Find the lines of the material below that include the string "Lemma", then copy each one.

• Record set:
########

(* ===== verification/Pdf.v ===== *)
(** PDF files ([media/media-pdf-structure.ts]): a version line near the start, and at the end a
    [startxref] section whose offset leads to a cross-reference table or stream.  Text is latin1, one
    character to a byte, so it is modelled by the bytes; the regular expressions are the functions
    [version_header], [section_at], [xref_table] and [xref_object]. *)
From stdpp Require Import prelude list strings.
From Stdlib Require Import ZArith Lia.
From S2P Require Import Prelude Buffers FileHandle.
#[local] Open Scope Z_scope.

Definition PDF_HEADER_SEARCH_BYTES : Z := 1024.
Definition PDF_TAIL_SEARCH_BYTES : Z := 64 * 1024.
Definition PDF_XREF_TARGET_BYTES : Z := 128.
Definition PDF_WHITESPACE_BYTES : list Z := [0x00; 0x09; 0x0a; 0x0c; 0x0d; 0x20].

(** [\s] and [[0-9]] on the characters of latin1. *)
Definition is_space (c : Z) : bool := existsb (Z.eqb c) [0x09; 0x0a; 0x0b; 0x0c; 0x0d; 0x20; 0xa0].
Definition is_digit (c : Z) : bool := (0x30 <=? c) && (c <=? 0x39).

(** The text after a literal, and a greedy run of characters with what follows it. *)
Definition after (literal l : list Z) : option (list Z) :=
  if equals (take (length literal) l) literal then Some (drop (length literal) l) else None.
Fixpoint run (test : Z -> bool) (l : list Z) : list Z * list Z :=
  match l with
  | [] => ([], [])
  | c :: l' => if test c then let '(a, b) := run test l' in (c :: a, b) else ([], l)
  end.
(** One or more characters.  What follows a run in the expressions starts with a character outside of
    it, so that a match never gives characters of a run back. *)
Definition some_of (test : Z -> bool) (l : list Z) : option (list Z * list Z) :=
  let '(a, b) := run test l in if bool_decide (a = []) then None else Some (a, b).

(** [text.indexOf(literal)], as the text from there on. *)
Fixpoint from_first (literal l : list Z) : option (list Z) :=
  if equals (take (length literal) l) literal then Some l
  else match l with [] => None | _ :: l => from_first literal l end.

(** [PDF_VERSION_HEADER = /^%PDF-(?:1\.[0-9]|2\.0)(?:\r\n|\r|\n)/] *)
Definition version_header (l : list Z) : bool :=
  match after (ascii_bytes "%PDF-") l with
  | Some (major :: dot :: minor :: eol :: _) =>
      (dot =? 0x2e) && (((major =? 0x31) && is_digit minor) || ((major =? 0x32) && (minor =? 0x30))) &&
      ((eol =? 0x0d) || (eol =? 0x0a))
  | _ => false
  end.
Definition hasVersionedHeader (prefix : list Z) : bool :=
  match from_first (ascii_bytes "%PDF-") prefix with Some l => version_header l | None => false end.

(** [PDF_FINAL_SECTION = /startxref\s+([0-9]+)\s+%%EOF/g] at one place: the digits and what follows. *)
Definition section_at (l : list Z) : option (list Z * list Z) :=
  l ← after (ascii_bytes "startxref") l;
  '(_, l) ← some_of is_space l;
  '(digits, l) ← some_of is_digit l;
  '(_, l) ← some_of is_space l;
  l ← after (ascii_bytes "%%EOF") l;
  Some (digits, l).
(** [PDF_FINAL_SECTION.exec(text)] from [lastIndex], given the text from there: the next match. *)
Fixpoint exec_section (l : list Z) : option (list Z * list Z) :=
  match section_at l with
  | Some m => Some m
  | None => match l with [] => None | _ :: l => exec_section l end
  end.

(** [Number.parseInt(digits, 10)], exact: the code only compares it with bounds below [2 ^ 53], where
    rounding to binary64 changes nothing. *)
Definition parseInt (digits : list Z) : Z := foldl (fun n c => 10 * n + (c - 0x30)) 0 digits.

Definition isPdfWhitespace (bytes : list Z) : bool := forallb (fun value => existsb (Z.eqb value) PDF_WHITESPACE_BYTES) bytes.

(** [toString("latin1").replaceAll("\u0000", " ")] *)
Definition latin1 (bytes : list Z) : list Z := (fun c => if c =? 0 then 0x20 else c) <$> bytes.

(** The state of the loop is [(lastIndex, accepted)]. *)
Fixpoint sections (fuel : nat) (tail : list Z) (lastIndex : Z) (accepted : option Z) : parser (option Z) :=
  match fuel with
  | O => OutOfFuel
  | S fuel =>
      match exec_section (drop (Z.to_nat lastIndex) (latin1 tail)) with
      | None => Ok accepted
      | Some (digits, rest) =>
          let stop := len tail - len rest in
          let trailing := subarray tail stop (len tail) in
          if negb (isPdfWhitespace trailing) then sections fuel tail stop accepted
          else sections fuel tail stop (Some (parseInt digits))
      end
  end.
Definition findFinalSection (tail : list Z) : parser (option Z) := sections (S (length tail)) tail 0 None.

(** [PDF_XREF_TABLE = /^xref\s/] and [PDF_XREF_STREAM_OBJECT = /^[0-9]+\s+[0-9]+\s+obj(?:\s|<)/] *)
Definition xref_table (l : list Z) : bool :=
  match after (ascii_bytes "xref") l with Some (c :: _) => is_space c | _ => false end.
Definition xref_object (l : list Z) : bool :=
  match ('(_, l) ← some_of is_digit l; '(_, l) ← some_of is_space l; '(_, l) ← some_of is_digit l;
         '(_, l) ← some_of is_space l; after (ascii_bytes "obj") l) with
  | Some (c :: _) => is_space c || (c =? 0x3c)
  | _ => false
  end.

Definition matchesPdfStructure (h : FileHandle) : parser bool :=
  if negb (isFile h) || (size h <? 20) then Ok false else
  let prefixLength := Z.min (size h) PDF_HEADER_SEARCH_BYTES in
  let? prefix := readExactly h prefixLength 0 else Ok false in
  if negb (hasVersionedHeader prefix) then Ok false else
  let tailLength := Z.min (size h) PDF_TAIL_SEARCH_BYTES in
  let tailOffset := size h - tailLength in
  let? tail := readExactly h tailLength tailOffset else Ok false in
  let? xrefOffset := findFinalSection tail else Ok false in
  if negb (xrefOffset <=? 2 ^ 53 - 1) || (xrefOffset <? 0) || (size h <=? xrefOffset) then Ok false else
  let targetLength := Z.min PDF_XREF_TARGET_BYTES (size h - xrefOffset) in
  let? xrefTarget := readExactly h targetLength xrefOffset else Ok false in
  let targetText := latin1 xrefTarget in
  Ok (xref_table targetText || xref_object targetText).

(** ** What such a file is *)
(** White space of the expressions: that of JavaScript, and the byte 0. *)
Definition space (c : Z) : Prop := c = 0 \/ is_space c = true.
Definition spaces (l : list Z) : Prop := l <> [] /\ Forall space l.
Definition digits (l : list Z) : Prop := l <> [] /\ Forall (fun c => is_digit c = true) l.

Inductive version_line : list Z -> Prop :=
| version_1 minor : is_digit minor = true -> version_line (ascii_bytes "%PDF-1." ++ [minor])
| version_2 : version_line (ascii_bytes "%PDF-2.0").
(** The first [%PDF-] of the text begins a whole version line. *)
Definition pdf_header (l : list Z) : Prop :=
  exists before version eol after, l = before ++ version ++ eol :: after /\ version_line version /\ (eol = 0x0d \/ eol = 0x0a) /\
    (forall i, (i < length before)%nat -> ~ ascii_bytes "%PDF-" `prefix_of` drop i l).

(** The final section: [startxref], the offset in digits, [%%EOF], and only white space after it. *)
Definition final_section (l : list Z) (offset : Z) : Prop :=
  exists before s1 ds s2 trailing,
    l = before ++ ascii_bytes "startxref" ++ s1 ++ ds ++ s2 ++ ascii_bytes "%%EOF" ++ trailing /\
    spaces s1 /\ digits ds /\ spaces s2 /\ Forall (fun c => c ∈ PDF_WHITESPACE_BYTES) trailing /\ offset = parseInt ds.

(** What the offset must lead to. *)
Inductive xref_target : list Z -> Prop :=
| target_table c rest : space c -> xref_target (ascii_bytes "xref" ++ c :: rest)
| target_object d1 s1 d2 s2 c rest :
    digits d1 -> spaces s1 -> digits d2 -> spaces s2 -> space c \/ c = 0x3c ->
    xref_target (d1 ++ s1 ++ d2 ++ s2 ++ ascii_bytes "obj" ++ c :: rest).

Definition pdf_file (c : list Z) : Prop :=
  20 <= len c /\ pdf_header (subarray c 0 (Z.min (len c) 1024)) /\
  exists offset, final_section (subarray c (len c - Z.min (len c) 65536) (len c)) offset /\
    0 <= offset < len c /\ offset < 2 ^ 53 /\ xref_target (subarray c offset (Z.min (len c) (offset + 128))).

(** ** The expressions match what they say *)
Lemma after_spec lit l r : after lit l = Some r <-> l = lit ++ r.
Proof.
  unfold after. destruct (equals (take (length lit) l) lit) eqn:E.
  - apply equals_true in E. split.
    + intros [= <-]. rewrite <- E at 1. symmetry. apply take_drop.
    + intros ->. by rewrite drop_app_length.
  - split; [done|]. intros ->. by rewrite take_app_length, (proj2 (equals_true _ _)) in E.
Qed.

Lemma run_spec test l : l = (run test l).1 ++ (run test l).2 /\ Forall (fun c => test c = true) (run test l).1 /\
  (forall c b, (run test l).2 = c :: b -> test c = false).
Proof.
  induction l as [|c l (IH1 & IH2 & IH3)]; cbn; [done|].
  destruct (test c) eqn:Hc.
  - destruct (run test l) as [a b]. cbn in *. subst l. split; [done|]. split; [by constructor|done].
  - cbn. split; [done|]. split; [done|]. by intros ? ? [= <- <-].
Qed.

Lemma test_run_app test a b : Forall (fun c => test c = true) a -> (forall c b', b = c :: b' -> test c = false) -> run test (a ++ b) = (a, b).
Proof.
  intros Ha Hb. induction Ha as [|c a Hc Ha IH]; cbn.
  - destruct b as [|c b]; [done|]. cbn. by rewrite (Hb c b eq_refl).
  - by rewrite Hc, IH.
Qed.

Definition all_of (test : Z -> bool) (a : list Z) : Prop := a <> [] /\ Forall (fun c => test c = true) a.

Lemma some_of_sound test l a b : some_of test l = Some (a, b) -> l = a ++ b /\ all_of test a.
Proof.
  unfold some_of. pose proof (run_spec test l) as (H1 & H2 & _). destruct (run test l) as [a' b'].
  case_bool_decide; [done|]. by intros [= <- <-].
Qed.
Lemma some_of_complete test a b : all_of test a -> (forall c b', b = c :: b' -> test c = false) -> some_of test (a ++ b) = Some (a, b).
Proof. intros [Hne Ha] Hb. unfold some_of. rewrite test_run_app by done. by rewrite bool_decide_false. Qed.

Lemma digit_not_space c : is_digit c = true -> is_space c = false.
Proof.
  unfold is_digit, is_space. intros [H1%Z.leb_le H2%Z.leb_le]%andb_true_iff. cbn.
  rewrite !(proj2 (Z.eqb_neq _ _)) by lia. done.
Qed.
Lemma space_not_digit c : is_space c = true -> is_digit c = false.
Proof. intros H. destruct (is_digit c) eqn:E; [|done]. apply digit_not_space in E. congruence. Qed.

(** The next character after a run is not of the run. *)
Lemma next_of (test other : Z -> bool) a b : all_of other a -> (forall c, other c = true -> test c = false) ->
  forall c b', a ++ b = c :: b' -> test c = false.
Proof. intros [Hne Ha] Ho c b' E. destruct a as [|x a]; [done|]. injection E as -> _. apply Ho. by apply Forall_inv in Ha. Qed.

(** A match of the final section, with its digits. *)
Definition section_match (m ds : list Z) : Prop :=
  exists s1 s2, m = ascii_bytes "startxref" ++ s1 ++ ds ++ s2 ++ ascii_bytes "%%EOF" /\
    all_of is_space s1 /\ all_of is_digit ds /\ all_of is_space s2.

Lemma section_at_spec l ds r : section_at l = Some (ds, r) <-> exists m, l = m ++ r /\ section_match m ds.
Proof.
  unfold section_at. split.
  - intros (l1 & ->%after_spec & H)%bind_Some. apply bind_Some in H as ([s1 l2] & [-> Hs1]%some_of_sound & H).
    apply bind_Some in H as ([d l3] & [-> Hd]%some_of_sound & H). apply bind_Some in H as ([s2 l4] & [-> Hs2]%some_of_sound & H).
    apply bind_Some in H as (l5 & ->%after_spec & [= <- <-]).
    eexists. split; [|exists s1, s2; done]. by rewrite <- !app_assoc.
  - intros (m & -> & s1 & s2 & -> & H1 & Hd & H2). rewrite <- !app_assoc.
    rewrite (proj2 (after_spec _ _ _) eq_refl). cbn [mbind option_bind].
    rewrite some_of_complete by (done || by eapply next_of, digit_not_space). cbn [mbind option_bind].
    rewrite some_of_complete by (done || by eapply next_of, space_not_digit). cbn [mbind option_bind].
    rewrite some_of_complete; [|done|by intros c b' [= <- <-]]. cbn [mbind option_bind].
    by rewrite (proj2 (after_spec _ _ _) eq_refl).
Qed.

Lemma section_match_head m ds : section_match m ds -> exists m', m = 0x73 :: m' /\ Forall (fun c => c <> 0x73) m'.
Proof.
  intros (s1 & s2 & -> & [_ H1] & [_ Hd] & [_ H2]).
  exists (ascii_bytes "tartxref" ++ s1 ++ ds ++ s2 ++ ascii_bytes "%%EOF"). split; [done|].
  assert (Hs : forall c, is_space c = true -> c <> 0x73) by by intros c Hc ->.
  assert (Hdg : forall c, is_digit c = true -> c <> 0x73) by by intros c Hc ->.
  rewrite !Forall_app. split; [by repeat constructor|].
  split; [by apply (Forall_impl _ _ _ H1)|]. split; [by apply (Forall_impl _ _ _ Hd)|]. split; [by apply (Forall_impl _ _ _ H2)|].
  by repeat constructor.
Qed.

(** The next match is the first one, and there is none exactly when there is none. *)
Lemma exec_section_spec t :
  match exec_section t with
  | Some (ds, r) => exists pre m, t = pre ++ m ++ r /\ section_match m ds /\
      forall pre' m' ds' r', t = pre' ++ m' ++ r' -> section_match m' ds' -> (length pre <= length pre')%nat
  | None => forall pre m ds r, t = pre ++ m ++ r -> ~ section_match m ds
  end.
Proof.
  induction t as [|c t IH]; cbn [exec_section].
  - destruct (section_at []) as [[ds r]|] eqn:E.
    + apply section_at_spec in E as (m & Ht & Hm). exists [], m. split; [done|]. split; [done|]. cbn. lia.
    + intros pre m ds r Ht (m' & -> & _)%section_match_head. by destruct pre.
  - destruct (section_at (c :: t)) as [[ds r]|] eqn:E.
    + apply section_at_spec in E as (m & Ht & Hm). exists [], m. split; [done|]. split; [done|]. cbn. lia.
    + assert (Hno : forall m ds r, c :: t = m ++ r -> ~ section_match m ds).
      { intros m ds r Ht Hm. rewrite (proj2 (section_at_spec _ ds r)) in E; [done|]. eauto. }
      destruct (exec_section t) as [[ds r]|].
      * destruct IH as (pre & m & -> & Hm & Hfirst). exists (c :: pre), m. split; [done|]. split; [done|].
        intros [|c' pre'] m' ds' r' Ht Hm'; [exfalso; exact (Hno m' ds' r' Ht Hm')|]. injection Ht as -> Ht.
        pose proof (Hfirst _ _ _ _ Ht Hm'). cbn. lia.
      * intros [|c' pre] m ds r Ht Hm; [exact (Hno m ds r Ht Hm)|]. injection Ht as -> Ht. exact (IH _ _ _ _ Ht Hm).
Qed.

########

• Answer for this exercise:
Lemma after_spec lit l r : after lit l = Some r <-> l = lit ++ r.
Lemma run_spec test l : l = (run test l).1 ++ (run test l).2 /\ Forall (fun c => test c = true) (run test l).1 /\
Lemma test_run_app test a b : Forall (fun c => test c = true) a -> (forall c b', b = c :: b' -> test c = false) -> run test (a ++ b) = (a, b).
Lemma some_of_sound test l a b : some_of test l = Some (a, b) -> l = a ++ b /\ all_of test a.
Lemma some_of_complete test a b : all_of test a -> (forall c b', b = c :: b' -> test c = false) -> some_of test (a ++ b) = Some (a, b).
Lemma digit_not_space c : is_digit c = true -> is_space c = false.
Lemma space_not_digit c : is_space c = true -> is_digit c = false.
Lemma next_of (test other : Z -> bool) a b : all_of other a -> (forall c, other c = true -> test c = false) ->
Lemma section_at_spec l ds r : section_at l = Some (ds, r) <-> exists m, l = m ++ r /\ section_match m ds.
Lemma section_match_head m ds : section_match m ds -> exists m', m = 0x73 :: m' /\ Forall (fun c => c <> 0x73) m'.
Lemma exec_section_spec t :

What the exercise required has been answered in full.